Enviada em 24/03/2019

Ciclo de percalços

Segundo Immanuel Kant,filósofo prussiano, “A educação é o maior e mais difícil problema imposto ao homem”. Nessa perspectiva, torna-se evidente que o conhecimento didático e acadêmico têm o papel primordial na construção de uma conjuntura multifacetada. Entretanto, no Brasil, esse tipo de educação demonstra percalços em sua gênese, pois cerca de 29% da população jovem e adulta são considerados analfabetos funcionais,ou seja, são incapazes de compreenderem textos simples, conforme dados realizados pelo IFAN (Indicador do Alfabetismo Funcional) 2018.

Indubitavelmente, a educação é o fator principal no desenvolvimento de um País. Hodiernamente, ocupando a nona posição na economia mundial, seria racional acreditar que o Brasil possui um sistema público de ensino eficiente.Contudo, a realidade diverge com essa projeção e o resultado desse contraste é claramente refletido no alto percentual de analfabetos funcionais, que diante de inúmeros percalços, dentre eles, o descaso de alguns docentes com os discentes, fruto de uma sobrecarga que não permite que os professores forneçam atenção necessária com caráter singular aos problemas acadêmicos que o aluno apresenta, contribuindo para a marginalização.
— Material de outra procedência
(** ** Which blocks are accepted *)

(** The declared parent exists and strictly contains the block, and every other
    stored block it meets is above its parent or below the row being updated. *)
Definition placeable (byID : gmap string Subnet) (cidr selfID parentID : string) : Prop :=
  (parentID ≠ ""%string → ∃ p, byID !! parentID = Some p ∧ Within cidr (sn_CIDR p) = true) ∧
  ∀ k s, byID !! k = Some s → Overlaps cidr (sn_CIDR s) = Ok true →
    k = selfID ∨ on_chain (parents_in byID) parentID k ∨ on_chain (parents_in byID) (sn_ParentID s) selfID.

Lemma elem_of_all_below byID selfID k s :
  byID !! k = Some s → k ∈ all_below byID selfID ↔ on_chain (parents_in byID) (sn_ParentID s) selfID.
Proof.
  intros Hk. unfold all_below. rewrite elem_of_list_to_set, list_elem_of_fmap. split.
  - intros ([k' s'] & -> & Hin). apply list_elem_of_In, filter_In in Hin as [Hin Hb].
    apply list_elem_of_In, elem_of_map_to_list in Hin. cbn in *. simplify_eq. by apply below_true.
  - intros Hc%below_true. exists (k, s). split; [done|]. apply list_elem_of_In, filter_In. split; [|done].
    by apply list_elem_of_In, elem_of_map_to_list.
Qed.

Definition inside_parent (byID : gmap string Subnet) (cidr parentID : string) : Prop :=
  parentID ≠ ""%string → ∃ p, byID !! parentID = Some p ∧ Within cidr (sn_CIDR p) = true.
(* ===== verification/Arpcfg.v ===== *)
(** * internal/arpcfg: a tenant's ARP settings

    [Update] validates the whole body before anything is written; the excluded
    devices are checked against the store and lose their duplicates, and the
    settings are written together with an audit row. *)

From S2P Require Import Prelude Models Store Hostreport MemDev MemScan MemInv Authz AuditLog.

Record Input : Type := {
  in_Enabled : option bool;
  in_ExcludedDevices : list string;
  in_ProxyThreshold : option Z
}.

Definition Get (subj : Subjects) : M ARPSettings :=
  lift (RequireTenant subj (su_TenantID subj));;
  GetARPSettings (su_TenantID subj).

Definition refuse {A} (field msg : string) : M A := throw (Arpcfg_FieldError field msg).

Definition check (in_ : Input) : M (bool * Z) :=
  match in_Enabled in_, in_ProxyThreshold in_ with
  | None, _ => refuse "enabled" "required"
  | _, None => refuse "proxy_threshold" "required"
  | Some enabled, Some threshold =>
      if (threshold <? ARPMinProxyThreshold) || (ARPMaxProxyThreshold <? threshold)
      then refuse "proxy_threshold" "must be between 2 and 256"
      else if ARPMaxExcludedDevices <? Z.of_nat (length (in_ExcludedDevices in_))
      then refuse "excluded_devices" "at most 256 devices"
      else mret (enabled, threshold)
  end.

(** The loop over the excluded devices; [seen] are the ids accepted so far. *)
Fixpoint exclude_devices (tenantID : string) (ids : list string) (seen : gset string) : M (list string) :=
  match ids with
  | [] => mret []
  | id :: rest =>
      if negb (IsUUID id) then refuse "excluded_devices" "not a device id"
      else if decide (id ∈ seen) then exclude_devices tenantID rest seen
      else
        catch_map (λ e, match e with ErrNotFound => Arpcfg_FieldError "excluded_devices" "unknown device" | _ => e end)
          (GetDevice tenantID id);;
        out ← exclude_devices tenantID rest ({[id]} ∪ seen);
        mret (id :: out)
  end.

Section with_env.
Context `{Env}.

Definition Update (subj : Subjects) (in_ : Input) : M ARPSettings :=
  lift (RequireTenant subj (su_TenantID subj));;
  et ← check in_;
  excluded ← exclude_devices (su_TenantID subj) (in_ExcludedDevices in_) ∅;
  let next := {| zero_ARPSettings with as_TenantID := su_TenantID subj; as_Enabled := fst et;
                 as_ExcludedDevices := excluded; as_ProxyThreshold := snd et; as_UpdatedBy := ActorID subj |} in
  t ← now;
  r ← Row {| e_TenantID := su_TenantID subj; e_EventType := ARPSettingsUpdated; e_ActorKind := AuditLog.ActorUser;
             e_ActorID := ActorID subj; e_SubjectKind := SubjectTenant; e_SubjectID := su_TenantID subj; e_Target := "";
             e_Outcome := OutcomeOK; e_Reason := "";
             e_Details := [("enabled", AnyBool (fst et)); ("excluded_count", AnyInt (Z.of_nat (length excluded)));
                           ("proxy_threshold", AnyInt (snd et))] |} t;
  row ← match r with Ok row => mret row | Err _ => throw (Audit_error "arp_settings_updated") end;
  PutARPSettings next row;;
  GetARPSettings (su_TenantID subj).
End with_env.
Soma-se a isso a ausência de psicopedagogos em instituições públicas de ensino, para auxiliar os estudantes que apresentam algum déficit na aprendizagem não se sentirem inábeis, assessorando o mesmo no desempenho de atividades que otimizem seus resultados e fomente seu interesse e participação escolar.
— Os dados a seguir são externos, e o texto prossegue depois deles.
(* ===== verification/LocationProps.v ===== *)
(** * Correctness of the location service

    The paging loop reads the whole table, the tree shows it, and the cycle
    guard keeps the hierarchy a forest as long as it has at most 256 places. *)

From S2P Require Import Prelude Models Store MemCat MemInv Authz Forest Locations.

(** ** The tenant's locations *)

Definition tenant_locs (m : Mem) (tenantID : string) : gmap string Location :=
  filter (λ kv, (lc_TenantID (snd kv) =s tenantID) = true) (mem_locs m).

Definition loc_parents (m : Mem) (tenantID : string) : gmap string string := lc_ParentID <$> tenant_locs m tenantID.

(** Every chain of parents ends. *)
Definition acyclic (parents : gmap string string) : Prop := ∀ id, rooted parents id.

Section tables.
Context (m : Mem) (tenantID : string) (Hok : mem_ok m).
Local Notation sel := (map_select (λ l, lc_TenantID l =s tenantID) (mem_locs m)).

Lemma elem_of_locs l : l ∈ sel ↔ tenant_locs m tenantID !! lc_ID l = Some l.
Proof using Hok.
  rewrite elem_of_map_select. unfold tenant_locs. rewrite map_lookup_filter_Some. cbn.
  destruct (ok_locs _ Hok) as [Hk _]. split.
  - intros [Ht [k Hl]]. by rewrite (Hk _ _ Hl).
  - intros [Hl Ht]. eauto.
Qed.

Lemma tenant_locs_id k l : tenant_locs m tenantID !! k = Some l → lc_ID l = k ∧ lc_TenantID l = tenantID.
Proof using Hok.
  unfold tenant_locs. rewrite map_lookup_filter_Some. cbn. intros [Hl Ht]. bool_hyps.
  destruct (ok_locs _ Hok) as [Hk _]. split; [by apply Hk|done].
Qed.

Lemma locs_keys : NoDup (lc_ID <$> sel).
Proof using Hok.
  apply keyed_select_NoDup, (ok_locs _ Hok).
Qed.
End tables.

(** ** Paging *)

Lemma ListLocations_page tenantID cursor w :
  ListLocations tenantID {| zero_LocationFilter with lf_Limit := page_limit; lf_CursorID := cursor |} w =
  (w, Ok (fillLocation (w_mem w) <$>
     paginate lc_ID cursor page_limit (map_select (λ l, lc_TenantID l =s tenantID) (mem_locs (w_mem w))))).
Proof.
  unfold ListLocations, mbind, M_bind, mem, mret, M_ret. cbn [lf_Limit lf_CursorID]. do 4 f_equal.
  unfold map_select. apply List.filter_ext. intros l. unfold location_matches. cbn. by rewrite !andb_true_r.
Qed.

Section paging.
Context (w : World) (tenantID : string).
Local Notation sel := (map_select (λ l, lc_TenantID l =s tenantID) (mem_locs (w_mem w))).
Context (Hok : mem_ok (w_mem w)) (Hne : mem_locs (w_mem w) !! ""%string = None).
Faz-se mister, ainda, salientar a desigualdade social como impulsionador do analfabetismo funcional no Brasil, pois a evasão escolar está diretamente ligada a situação econômica, que em muitos casos é estimulada pelos genitores devido à necessidade da família de obter uma renda mínima, segundo uma pesquisa realizada no ano de 2012 pela Fundação Getúlio Vargas (FGV). Logo, seria imprescindível atuação de ONGs como APAE (Associação de Pais e Amigos Excepcionais) que atuem nas escolas e bairros de modo a promover essa consciência coletiva da importância da educação Íntegra como impulsionador social, que erradica a existência de um ciclo de imbróglios.
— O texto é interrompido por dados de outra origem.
(** ** The planner's contract *)

Section contract.
Context (in_ : Input).
Let pc := placement_of in_.

Definition threshold_of (in_ : Input) : Z :=
  if in_ProxyThreshold in_ <? 1 then ARPDefaultProxyThreshold else in_ProxyThreshold in_.

(** The candidates the per-entry filters let through, in device order. *)
Definition accepted_cands (in_ : Input) : list candidate :=
  omap (accept (in_NetworkMACs in_) (list_to_set (in_ExcludedDevices in_)))
    (entries_of (sort_by (λ a b, str_ltb (ob_DeviceID a) (ob_DeviceID b)) (in_Observations in_))).

Lemma observed_spec :
  rd_cands (observed in_) = accepted_cands in_ ∧
  rd_Entries (observed in_) = ignored_total (rd_Ignored (observed in_)) + Z.of_nat (length (accepted_cands in_)).
Proof.
  unfold observed. set (l := entries_of _).
  destruct (read_entries_spec (in_NetworkMACs in_) (list_to_set (in_ExcludedDevices in_)) l
    {| rd_Entries := 0; rd_Ignored := ∅; rd_cands := [] |}) as (Hc & _ & Hs). cbn in Hc, Hs. split; [exact Hc|].
  rewrite Hc in Hs. unfold accepted_cands. fold l. change (ignored_total ∅) with 0 in Hs. lia.
Qed.

Lemma filtered_spec :
  fst (proxy_filtered in_) =
    List.filter (λ c, negb (over_threshold (mac_ips (accepted_cands in_)) (threshold_of in_) c)) (accepted_cands in_) ∧
  ignored_total (snd (proxy_filtered in_)) + Z.of_nat (length (fst (proxy_filtered in_))) =
    ignored_total (rd_Ignored (observed in_)) + Z.of_nat (length (accepted_cands in_)).
Proof.
  unfold proxy_filtered, filterProxy. destruct observed_spec as [-> _]. fold (threshold_of in_).
  destruct (filterProxy_spec (threshold_of in_) (mac_ips (accepted_cands in_)) (accepted_cands in_)
    ([], rd_Ignored (observed in_))) as [Hc Hs]. cbn zeta in Hc, Hs. rewrite Hs. split; [exact Hc|]. cbn. lia.
Qed.

Lemma placement_inv : placing_inv (tenant_cands (in_TenantID in_) (in_Subnets in_)) (fst (proxy_filtered in_)) pc.
Proof.
  destruct (place_spec (tenant_cands (in_TenantID in_) (in_Subnets in_)) (fst (proxy_filtered in_))
    {| pc_winner := ∅; pc_placed := ∅; pc_disagree := ∅; pc_Ignored := snd (proxy_filtered in_) |}) as [Hinv _].
  apply (Hinv []). split; cbn; [|set_solver|]; intros ip; rewrite lookup_empty; [done|by intros [? ?]].
Qed.

(** Every entry is counted as ignored under one reason or placed. *)
Lemma entries_accounted :
  rd_Entries (observed in_) = ignored_total (pc_Ignored pc) +
    Z.of_nat (length (List.filter (placeable (tenant_cands (in_TenantID in_) (in_Subnets in_))) (fst (proxy_filtered in_)))).
Proof.
  destruct (place_spec (tenant_cands (in_TenantID in_) (in_Subnets in_)) (fst (proxy_filtered in_))
    {| pc_winner := ∅; pc_placed := ∅; pc_disagree := ∅; pc_Ignored := snd (proxy_filtered in_) |}) as [_ Hs].
  cbn [pc_Ignored] in Hs. destruct observed_spec as [_ He]. destruct filtered_spec as [_ Hf].
  unfold pc, placement_of. lia.
Qed.

Lemma canon_addr_ok ip :
  Addr_wf ip → Addr_IsValid ip = true →
  let c := canon_addr ip in Addr_wf c ∧ Addr_IsValid c = true ∧ Addr_Zone c = ""%string ∧ canon_addr c = c.
Proof.
  intros Hwf Hv. unfold canon_addr. destruct ip as [|n|n z]; [done|done|]. cbn [Addr_Unmap].
  destruct (is4In6_value n) eqn:E; cbn; [|rewrite E; done]. split; [|done]. apply Z.mod_pos_bound. lia.
Qed.

(** What the filters guarantee of the candidate that wins an address. *)
Lemma winner_accepted ip c :
  pc_winner pc !! ip = Some c →
  c_ip c = ip ∧ c ∈ accepted_cands in_ ∧
  over_threshold (mac_ips (accepted_cands in_)) (threshold_of in_) c = false ∧
  (Addr_wf ip ∧ Addr_IsValid ip = true ∧ Addr_Zone ip = ""%string ∧ canon_addr ip = ip) ∧
  ∃ s, s ∈ in_Subnets in_ ∧ sn_TenantID s = in_TenantID in_ ∧ pc_placed pc !! ip = Some (sn_ID s) ∧
    MostSpecific (tenant_cands (in_TenantID in_) (in_Subnets in_)) ip = ({| cand_ID := sn_ID s; cand_CIDR := sn_CIDR s |}, true).
Proof.
  intros Hc. destruct placement_inv as [Hw _ Hp]. destruct (Hw _ _ Hc) as (Hin & Hip & Hpl).
  rewrite (proj1 filtered_spec) in Hin. apply list_elem_of_In, filter_In in Hin as [Hin Hth].
  apply list_elem_of_In in Hin. apply negb_true_iff in Hth. split; [done|]. split; [done|]. split; [done|]. split.
  - unfold accepted_cands in Hin. apply list_elem_of_omap in Hin as ([dev e] & _ & Hacc). unfold accept in Hacc.
    destruct (decide _); [done|]. destruct (ParseAddr (ae_IP e)) as [a|] eqn:Ea; [|done].
    destruct (classifyMAC _ _) as [mac reason]. destruct (is_empty reason); [|done]. injection Hacc as <-. cbn in Hip. subst ip.
    apply ParseAddr_wf in Ea as [??]. by apply canon_addr_ok.
  - specialize (Hp ip ltac:(eauto)). rewrite <- Hip in Hp |- *. unfold placeable, subnetOf in *. cbn [fst snd] in *.
    destruct (MostSpecific _ (c_ip c)) as [cand ok] eqn:Em. cbn in Hpl, Hp. subst ok.
    assert (Hcand : cand ∈ tenant_cands (in_TenantID in_) (in_Subnets in_)).
    { destruct (MostSpecific_inv (c_ip c) (tenant_cands (in_TenantID in_) (in_Subnets in_))) as [k Hms]. rewrite Em in Hms. apply Hms. }
    unfold tenant_cands in Hcand. apply list_elem_of_fmap in Hcand as (s & -> & Hs).
    apply list_elem_of_In, filter_In in Hs as [Hs Ht]. apply list_elem_of_In in Hs. apply String.eqb_eq in Ht. eauto.
Qed.
End contract.

(** The operation on an address comes from the candidate that won it. *)
Lemma planned_op `{Env} in_ pc addrs n ips ops o :
  planned in_ pc addrs n ips ops → o ∈ ops →
  ∃ ip c, ip ∈ ips ∧ pc_winner pc !! ip = Some c ∧ ao_Address o = Addr_String (c_ip c) ∧ ao_MAC o = c_mac c ∧
    ao_SourceDeviceID o = c_device c ∧
    match addrs !! ip with
    | None => ao_Kind o = ARPCreate ∧ ao_SubnetID o = default "" (pc_placed pc !! ip)
    | Some a => arp_kind a c = Some (ao_Kind o) ∧ ao_AddressID o = ad_ID a
    end.
Proof.
  induction 1 as [n|n n' ip ips c rows_ ops Hc Ha Hn Hpl IH|n n' ip ips c a kind rows_ ops Hc Ha Hkind Hn Hpl IH
    |n n' ip ips c a ops Hc Ha Hkind Hn Hpl IH]; intros Ho.
  - by apply elem_of_nil in Ho.
  - apply elem_of_cons in Ho as [->|Ho]; [exists ip, c; rewrite Ha; split; [by left|done]|].
    destruct (IH Ho) as (ip' & c' & Hip & ?). exists ip', c'. split; [by right|done].
  - apply elem_of_cons in Ho as [->|Ho]; [exists ip, c; rewrite Ha; split; [by left|done]|].
    destruct (IH Ho) as (ip' & c' & Hip & ?). exists ip', c'. split; [by right|done].
  - destruct (IH Ho) as (ip' & c' & Hip & ?). exists ip', c'. split; [by right|done].
Qed.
Infere-se, portanto, que para atenuar essa problemática, é fundamental a atuação do Ministério da Educação com a implementação de programas que visem garantir o acompanhamento do aluno a fim de que haja não só a literacia tradicional, como também a de informação, cívica, literária,entre outros. A esfera municipal, que deve ter como prioridade a educação fundamental, deve investir na qualidade de ensino, por meio de uma boa infraestrutura escolar, de programas pedagógicos pluralizados e da não sobrecarga dos docentes, para assegurar acompanhamento dos alunos.